RNA - Demonstrators gathered in Nelson Mandela Square on Wednesday, waved Palestinian flags and posters of Marwan Barghouti, the strike leader, bearing his quote “Our chains will be broken before we are.”
Barghouti, 57, is a top leader of the Palestinian Fatah Movement. He began an open-ended hunger strike on April 17, dubbed the Freedom and Dignity Strike, along with some 1,500 other inmates in protest at their conditions in Israeli prisons.
During the past 17 days, more and more Palestinian inmates have joined the strike. Fifty prisoners were reported to have joined the protest action on Thursday.
The organizers of the Wednesday rally, including Barghouti’s wife, Fadwa Barghouti, also called for “the largest campaign of civil disobedience” against Israel.
Barghouti, a highly popular figure among Palestinians, has been sentenced by an Israeli court to serve five life terms in jail over his role in a Palestinian Intifada (Uprising). He has been in Israeli prisons since 2002. He has been placed in solitary confinement following the initiation of the hunger strike.
The Palestine Liberation Organization (PLO) on Wednesday released a statement by Barghouti in which he said that he and the other hunger strikers in Israeli jails had launched the strike for “freedom and dignity” and would continue it until their “legitimate demands are met.”
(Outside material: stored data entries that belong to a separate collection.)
(* ===== verification/Device.v ===== *)
(** * Device: errors and the block-device interface

    [BafsError] (src/src/error.rs), the [BlockDevice] trait
    (src/src/block_device.rs) as a class with the documented behaviour of its
    implementations as a second class of laws, and three implementations the
    repository holds: [MemoryDisk] and [FaultInjectionDisk] of
    src/tests/integration_test.rs and [FileBlockDevice] of
    src/bafs-tools/src/main.rs. *)

From stdpp Require Import strings pretty.
From S2P Require Import Prelude.

(** ** Errors *)

Inductive BafsError : Type :=
  | InputOutputError
  | InvalidChecksum (block_address : Z)
  | InvalidMagicNumber
  | UnsupportedVersion (found_version : Z)
  | OutOfSpace
  | NotFound
  | NotADirectory
  | NotARegularFile
  | AlreadyExists
  | InvalidArgument
  | CorruptedStructure
  | NotSupported.

#[global] Instance BafsError_eq_dec : EqDecision BafsError.
Proof. solve_decision. Defined.

(** [Result<A, BafsError>] *)
Abbreviation result := (outcome BafsError).

(** [impl Display for BafsError] *)
Definition BafsError_fmt (e : BafsError) : string :=
  match e with
  | InputOutputError => "I/O error on the underlying block device"
  | InvalidChecksum block_address => "CRC32C checksum mismatch on block " +:+ pretty block_address
  | InvalidMagicNumber => "not a BAFS filesystem (invalid magic number)"
  | UnsupportedVersion found_version =>
      "unsupported BAFS version " +:+ pretty found_version
        +:+ " (this implementation supports v1 only)"
  | OutOfSpace => "no free space left on the filesystem"
  | NotFound => "no such file or directory"
  | NotADirectory => "not a directory"
  | NotARegularFile => "not a regular file"
  | AlreadyExists => "file or directory already exists"
  | InvalidArgument => "invalid argument"
  | CorruptedStructure => "filesystem metadata is corrupted"
  | NotSupported => "operation not supported"
  end.

(** ** The trait

    [read_sectors d lba n buffer] is the returned flag with the destination
    buffer afterwards; [write_sectors d lba n buffer] is the device afterwards
    (the trait's methods take [&self] over interior mutability) with the
    returned flag.  Either may panic on a buffer shorter than its contract. *)
Class BlockDevice (D : Type) := {
  read_sectors : D -> Z -> Z -> list Z -> result (bool * list Z);
  write_sectors : D -> Z -> Z -> list Z -> D * result bool;
  total_sector_count : D -> Z;
}.
(* ===== verification/BTreeInsert.v ===== *)
(** * BTreeInsert: insertion into the copy-on-write tree

    Insertion yields a tree with the key bound, through node splits and the
    growth of a new root. *)

From S2P Require Import Prelude Checksum Device Superblock Node NodeCodec BTree BTreeInv BTreeWrite.

(** ** Leaves *)

(** How a sorted list looks around a key, before and after binding it. *)
Lemma items_put_cases k v ms :
  items_sorted ms ->
  exists l1 l2, Forall (fun x => key_lt (li_key x) k) l1 /\ Forall (fun x => key_lt k (li_key x)) l2
    /\ items_put k v ms = l1 ++ BafsLeafItem_new k v :: l2
    /\ (ms = l1 ++ l2 /\ search_leaf k ms = inr (length l1)
        \/ exists w, ms = l1 ++ BafsLeafItem_new k w :: l2 /\ search_leaf k ms = inl (length l1)).
Proof.
  intros Hs. destruct (search_leaf_spec k ms Hs) as (l1 & l2 & H1 & H2 & Hc).
  exists l1, l2. split; [done|]. split; [done|]. split; [|done].
  destruct Hc as [[-> _]|(w & -> & _)].
  - rewrite <- (app_nil_l l2) at 1. by rewrite items_put_around.
  - rewrite (cons_middle _ l1 l2), items_put_around, items_put_same by done. done.
Qed.

Lemma items_put_sorted k v ms : items_sorted ms -> items_sorted (items_put k v ms).
Proof.
  intros Hs. destruct (items_put_cases k v ms Hs) as (l1 & l2 & H1 & H2 & -> & Hc).
  assert (items_sorted l1 /\ items_sorted l2) as [Hs1 Hs2].
  { unfold items_sorted in *. destruct Hc as [[-> _]|(w & -> & _)]; rewrite fmap_app in Hs; csimpl in Hs.
    - split; [by eapply StronglySorted_app_1_l|by eapply StronglySorted_app_1_r].
    - split; [by eapply StronglySorted_app_1_l|].
      apply StronglySorted_app_1_r in Hs. by apply StronglySorted_inv in Hs as [? _]. }
  unfold items_sorted in *. rewrite fmap_app. csimpl. rewrite Forall_forall in H1.
  apply StronglySorted_app_2; [|done|constructor; [done|by apply Forall_fmap]].
  intros x y (x' & -> & Hx)%list_elem_of_fmap [->|(y' & -> & Hy)%list_elem_of_fmap]%elem_of_cons; [by apply H1|].
  rewrite Forall_forall in H2. specialize (H1 _ Hx). specialize (H2 _ Hy). simpl in *. key_order.
Qed.

Lemma items_put_Forall (Q : BafsLeafItem -> Prop) k v ms :
  Q (BafsLeafItem_new k v) -> Forall Q ms -> Forall Q (items_put k v ms).
Proof.
  intros Hq Hms. unfold items_put. rewrite Forall_forall in *. intros x.
  rewrite !elem_of_app, list_elem_of_singleton, !list_elem_of_filter.
  intros [[_ ?]|[->|[_ ?]]]; auto.
Qed.

Lemma total_value_bytes_app a b :
  total_value_bytes (a ++ b) = total_value_bytes a + total_value_bytes b.
Proof. induction a; simpl; lia. Qed.

Lemma leaf_serialised_size_app a b :
  leaf_serialised_size (a ++ b) = leaf_serialised_size a + leaf_serialised_size b - 24.
Proof. rewrite !leaf_serialised_size_eq, length_app, total_value_bytes_app. lia. Qed.

Lemma leaf_serialised_size_cons it l :
  leaf_serialised_size (it :: l) = 25 + len (li_value it) + leaf_serialised_size l.
Proof. rewrite !leaf_serialised_size_eq. simpl. lia. Qed.

Lemma leaf_serialised_size_ge l : 24 <= leaf_serialised_size l.
Proof. rewrite leaf_serialised_size_eq. pose proof (total_value_bytes_nonneg l). lia. Qed.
“Israel cannot silence us, nor isolate us, nor break us,” he said, adding that, “This hunger strike aims to confront the ongoing and escalating unjust Israeli occupation policies against prisoners and their loved ones. We stress our determination to undertake this struggle whatever the cost.”
The strikers are calling for immediate improvements in jail conditions, including longer family visits, proper medical attention, phone access, and an end to solitary confinements and administrative detention.
The much-criticized administrative detention is a policy under which Palestinian inmates are kept in Israeli detention facilities without trial or charge. Nearly 700 prisoners are currently held in such detention; some of them have served for up to 11 years.
Fadwa Barghouti also said that the hunger strike, as an act of protest, was part of the Palestinians’ battle against “the occupation and for independence and dignity.”
Meanwhile, Palestinians have been drinking salty water in an act of solidarity with the hunger strikers. On Wednesday, a group of Palestinians in the besieged Gaza Strip offered salty water to passersby and a number of restaurants in the Gaza City put that drink on their menus, too.
According to the prisoners’ rights group Addameer, some 6,500 Palestinians were in Israeli prisons as of January this year, including 53 women and 300 children.